Scan the entries below for the word "bool" and copy every line in which it occurs.
##### Given data #####
Definition interrupt_request_set_keyboard_owner_is_apic (enabled : Z) (s : irq) : irq :=
  interrupt_request_set_line_owner_is_apic IRQ_KEYBOARD_LINE enabled s.

Definition interrupt_request_is_keyboard_owner_apic (s : irq) : Z :=
  interrupt_request_is_line_owner_apic IRQ_KEYBOARD_LINE s.

(** *** Ownership is per line *)

(** Handing one line over says nothing about the others. *)
Lemma line_owner_set s l l' e :
  0 <= l < 16 -> 0 <= l' < 16 ->
  interrupt_request_is_line_owner_apic l' (interrupt_request_set_line_owner_is_apic l e s) =
  if decide (l' = l) then (if e =? 0 then 0 else 1) else interrupt_request_is_line_owner_apic l' s.
Proof.
  intros Hl Hl'. unfold interrupt_request_set_line_owner_is_apic, interrupt_request_is_line_owner_apic, IRQ_LINE_COUNT.
  rewrite !(proj2 (Z.leb_gt _ _)) by lia. cbn [interrupt_request_apic_owned_lines with_config].
  rewrite !byte_testbit by lia. rewrite Z.shiftl_1_l.
  assert (Hp : u16 (2 ^ l) = 2 ^ l).
  { apply Z.mod_small. split; [lia|]. apply Z.pow_lt_mono_r; lia. }
  destruct (Z.eqb_spec e 0); cbn [negb].
  - rewrite Z.land_spec. unfold u16. rewrite Z.mod_pow2_bits_low, Z.lnot_spec, Z.pow2_bits_eqb by lia.
    destruct (decide (l' = l)) as [->|]; [by rewrite Z.eqb_refl, andb_false_r|].
    rewrite (proj2 (Z.eqb_neq l l')) by lia. by rewrite andb_true_r.
  - rewrite Z.lor_spec, Hp, Z.pow2_bits_eqb by lia.
    destruct (decide (l' = l)) as [->|]; [by rewrite Z.eqb_refl, orb_true_r|].
    rewrite (proj2 (Z.eqb_neq l l')) by lia. by rewrite orb_false_r.
Qed.

End Irq.

(** ** The local APIC timer *)

Module Timer.
Import Pic Apic Irq.

Definition APIC_CPUID_EDX_BIT_APIC : Z := Z.shiftl 1 9.
Definition IA32_APIC_BASE_BSP_BIT : Z := Z.shiftl 1 8.
Definition IA32_APIC_BASE_PHYSICAL_BASE_MASK : Z := 0xFFFFF000.
Definition APIC_TIMER_MMIO_VIRTUAL_BASE : Z := 0xFFB00000.

Record timer := mk {
  state_name : String.string;
  local_apic_physical_base : Z;
  local_apic_is_bootstrap_processor : Z;
  local_apic_mmio_mapped : Z;
  local_apic_version_register : Z;
  local_apic_calibrated_frequency_hz : Z;
  local_apic_periodic_mode_enabled : Z }.

Definition boot : timer := mk "apic-probe-only"%string 0 0 0 0 0 0.

Definition named (name : String.string) (t : timer) : timer :=
  mk name (local_apic_physical_base t) (local_apic_is_bootstrap_processor t) (local_apic_mmio_mapped t)
     (local_apic_version_register t) (local_apic_calibrated_frequency_hz t) (local_apic_periodic_mode_enabled t).

Definition with_mode (name : String.string) (periodic : Z) (t : timer) : timer :=
  mk name (local_apic_physical_base t) (local_apic_is_bootstrap_processor t) (local_apic_mmio_mapped t)
     (local_apic_version_register t) (local_apic_calibrated_frequency_hz t) periodic.

(** The test that guards every access to the timer. *)
Definition unavailable (a : apic) (t : timer) : bool :=
  (local_apic_mmio_mapped t =? 0) && negb (g_x2apic_active a).

Definition mode_name (a : apic) (x2apic xapic : String.string) : String.string :=
  if g_x2apic_active a then x2apic else xapic.

(** [edx] is the feature word of CPUID leaf 1, [apic_base_msr] the base
    register. *)
Definition advanced_pic_timer_backend_initialize (edx apic_base_msr : Z) (t : timer) : Z * timer :=
  let reset name base bsp := (0, mk name base bsp 0 0 0 0) in
  if Z.land edx APIC_CPUID_EDX_BIT_APIC =? 0 then reset "apic-probe-no-local-apic"%string 0 0
  else if Z.land apic_base_msr IA32_APIC_BASE_ENABLE_BIT =? 0 then
    reset "apic-probe-local-apic-disabled"%string 0 0
  else if negb (Z.land apic_base_msr IA32_APIC_BASE_X2APIC_MODE_BIT =? 0) then
    reset "apic-probe-x2apic-mode-unsupported"%string 0 0
  else
    let base := Z.land apic_base_msr IA32_APIC_BASE_PHYSICAL_BASE_MASK in
    if base =? 0 then reset "apic-probe-mmio-base-invalid"%string 0 0
    else
      reset "apic-probe-xapic-mmio-ready"%string (u32 base)
        (if negb (Z.land apic_base_msr IA32_APIC_BASE_BSP_BIT =? 0) then 1 else 0).

Section mapping.
Context {A : Type} `{FrameAllocator A} (realtime : bool).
#####
Task result:
Definition unavailable (a : apic) (t : timer) : bool :=
Context {A : Type} `{FrameAllocator A} (realtime : bool).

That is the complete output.